> _TASK REQUIREMENTS_
Starting at the line below holding "(** What passes" and stopping at the line holding "intros Hroot Hp.", print every line exactly, both ends included, and leave the rest out.

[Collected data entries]

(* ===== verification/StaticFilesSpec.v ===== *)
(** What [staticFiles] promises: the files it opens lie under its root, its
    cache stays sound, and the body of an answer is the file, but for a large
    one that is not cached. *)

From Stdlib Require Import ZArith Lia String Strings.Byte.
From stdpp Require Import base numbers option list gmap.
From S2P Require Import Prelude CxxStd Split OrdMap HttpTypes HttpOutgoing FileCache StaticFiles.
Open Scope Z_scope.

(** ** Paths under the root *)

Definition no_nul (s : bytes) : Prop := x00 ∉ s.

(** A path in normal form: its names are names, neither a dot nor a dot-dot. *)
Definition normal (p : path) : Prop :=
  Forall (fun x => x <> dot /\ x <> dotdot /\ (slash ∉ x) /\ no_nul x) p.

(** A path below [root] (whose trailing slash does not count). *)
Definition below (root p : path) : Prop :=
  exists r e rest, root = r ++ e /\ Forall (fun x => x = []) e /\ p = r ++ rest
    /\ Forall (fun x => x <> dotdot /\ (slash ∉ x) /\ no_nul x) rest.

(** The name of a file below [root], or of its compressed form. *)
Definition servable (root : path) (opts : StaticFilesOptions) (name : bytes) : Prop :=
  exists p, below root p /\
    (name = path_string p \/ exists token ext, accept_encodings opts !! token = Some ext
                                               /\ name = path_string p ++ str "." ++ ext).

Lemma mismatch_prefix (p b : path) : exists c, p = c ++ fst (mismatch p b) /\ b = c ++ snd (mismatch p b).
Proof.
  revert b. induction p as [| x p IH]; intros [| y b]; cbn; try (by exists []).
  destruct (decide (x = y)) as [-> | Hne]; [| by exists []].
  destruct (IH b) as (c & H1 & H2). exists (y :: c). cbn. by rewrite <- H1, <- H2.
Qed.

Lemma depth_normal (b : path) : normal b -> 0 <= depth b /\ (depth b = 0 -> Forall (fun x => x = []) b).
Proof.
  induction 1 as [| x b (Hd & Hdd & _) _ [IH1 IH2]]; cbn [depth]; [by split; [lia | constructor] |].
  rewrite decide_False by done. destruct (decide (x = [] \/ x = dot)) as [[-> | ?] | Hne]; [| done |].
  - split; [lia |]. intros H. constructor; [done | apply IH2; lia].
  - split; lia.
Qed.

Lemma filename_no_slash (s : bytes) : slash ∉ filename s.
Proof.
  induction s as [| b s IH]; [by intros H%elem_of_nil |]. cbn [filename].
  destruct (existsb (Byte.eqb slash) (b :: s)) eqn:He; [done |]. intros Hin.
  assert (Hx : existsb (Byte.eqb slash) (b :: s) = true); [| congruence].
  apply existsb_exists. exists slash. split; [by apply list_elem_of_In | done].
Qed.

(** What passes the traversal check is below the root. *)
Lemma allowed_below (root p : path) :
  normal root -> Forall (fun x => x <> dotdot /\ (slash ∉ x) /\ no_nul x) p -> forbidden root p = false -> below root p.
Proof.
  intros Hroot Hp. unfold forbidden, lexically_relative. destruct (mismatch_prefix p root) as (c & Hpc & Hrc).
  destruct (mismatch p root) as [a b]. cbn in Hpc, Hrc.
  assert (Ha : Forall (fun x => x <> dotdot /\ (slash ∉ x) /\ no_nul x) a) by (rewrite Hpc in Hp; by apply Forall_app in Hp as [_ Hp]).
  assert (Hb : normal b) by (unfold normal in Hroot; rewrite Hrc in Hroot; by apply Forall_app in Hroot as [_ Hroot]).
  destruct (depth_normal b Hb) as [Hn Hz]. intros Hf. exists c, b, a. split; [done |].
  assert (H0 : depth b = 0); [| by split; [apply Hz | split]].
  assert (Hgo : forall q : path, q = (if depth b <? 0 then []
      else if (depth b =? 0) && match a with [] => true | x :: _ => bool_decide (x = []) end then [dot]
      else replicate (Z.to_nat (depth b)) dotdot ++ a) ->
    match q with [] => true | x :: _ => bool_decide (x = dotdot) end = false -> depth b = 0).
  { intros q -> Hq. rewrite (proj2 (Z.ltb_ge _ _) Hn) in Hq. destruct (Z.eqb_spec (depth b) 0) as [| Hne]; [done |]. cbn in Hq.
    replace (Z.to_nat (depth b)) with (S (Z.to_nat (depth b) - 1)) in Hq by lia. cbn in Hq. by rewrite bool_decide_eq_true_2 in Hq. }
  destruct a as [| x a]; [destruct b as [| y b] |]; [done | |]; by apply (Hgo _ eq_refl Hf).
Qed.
--
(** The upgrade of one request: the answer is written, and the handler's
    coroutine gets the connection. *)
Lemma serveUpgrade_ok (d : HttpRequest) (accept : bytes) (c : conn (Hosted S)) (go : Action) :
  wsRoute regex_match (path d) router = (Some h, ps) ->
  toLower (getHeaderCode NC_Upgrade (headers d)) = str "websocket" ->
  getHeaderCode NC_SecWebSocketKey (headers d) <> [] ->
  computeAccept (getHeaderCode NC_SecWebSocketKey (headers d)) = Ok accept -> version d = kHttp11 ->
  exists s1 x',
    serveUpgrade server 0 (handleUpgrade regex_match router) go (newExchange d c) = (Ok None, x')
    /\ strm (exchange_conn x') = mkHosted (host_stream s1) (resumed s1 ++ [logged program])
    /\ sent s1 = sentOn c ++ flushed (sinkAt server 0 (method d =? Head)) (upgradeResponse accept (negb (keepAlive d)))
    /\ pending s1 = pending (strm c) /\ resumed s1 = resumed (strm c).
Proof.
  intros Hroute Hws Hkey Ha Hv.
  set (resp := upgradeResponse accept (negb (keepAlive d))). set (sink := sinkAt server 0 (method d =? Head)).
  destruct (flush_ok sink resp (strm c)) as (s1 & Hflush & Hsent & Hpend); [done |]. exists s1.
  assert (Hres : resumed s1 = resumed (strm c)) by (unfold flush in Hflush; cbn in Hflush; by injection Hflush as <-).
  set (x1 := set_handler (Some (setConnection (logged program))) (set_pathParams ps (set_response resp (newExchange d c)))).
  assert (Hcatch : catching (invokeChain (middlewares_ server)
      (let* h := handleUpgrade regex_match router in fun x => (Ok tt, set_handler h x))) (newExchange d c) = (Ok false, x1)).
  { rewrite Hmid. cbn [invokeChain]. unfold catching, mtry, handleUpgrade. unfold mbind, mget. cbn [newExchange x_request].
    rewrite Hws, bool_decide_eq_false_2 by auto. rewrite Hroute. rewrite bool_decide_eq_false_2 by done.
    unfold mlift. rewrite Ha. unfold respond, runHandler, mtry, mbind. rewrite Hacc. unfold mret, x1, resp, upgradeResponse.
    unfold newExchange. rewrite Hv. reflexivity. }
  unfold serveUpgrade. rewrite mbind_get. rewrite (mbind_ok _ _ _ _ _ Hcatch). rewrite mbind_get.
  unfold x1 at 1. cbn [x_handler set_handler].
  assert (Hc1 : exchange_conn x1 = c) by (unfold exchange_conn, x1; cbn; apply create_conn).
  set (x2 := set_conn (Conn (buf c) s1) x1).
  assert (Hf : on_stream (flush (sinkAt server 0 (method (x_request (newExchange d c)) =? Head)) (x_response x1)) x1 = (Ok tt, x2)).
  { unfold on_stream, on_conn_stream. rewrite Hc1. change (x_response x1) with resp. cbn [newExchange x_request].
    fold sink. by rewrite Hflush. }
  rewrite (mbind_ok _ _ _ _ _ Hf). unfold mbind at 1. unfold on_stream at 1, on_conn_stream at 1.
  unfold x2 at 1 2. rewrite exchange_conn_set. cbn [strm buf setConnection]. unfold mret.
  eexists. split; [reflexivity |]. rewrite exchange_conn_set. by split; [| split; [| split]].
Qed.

> _ANSWER FOR THE TASK_
(** What passes the traversal check is below the root. *)
Lemma allowed_below (root p : path) :
  normal root -> Forall (fun x => x <> dotdot /\ (slash ∉ x) /\ no_nul x) p -> forbidden root p = false -> below root p.
Proof.
  intros Hroot Hp. unfold forbidden, lexically_relative. destruct (mismatch_prefix p root) as (c & Hpc & Hrc).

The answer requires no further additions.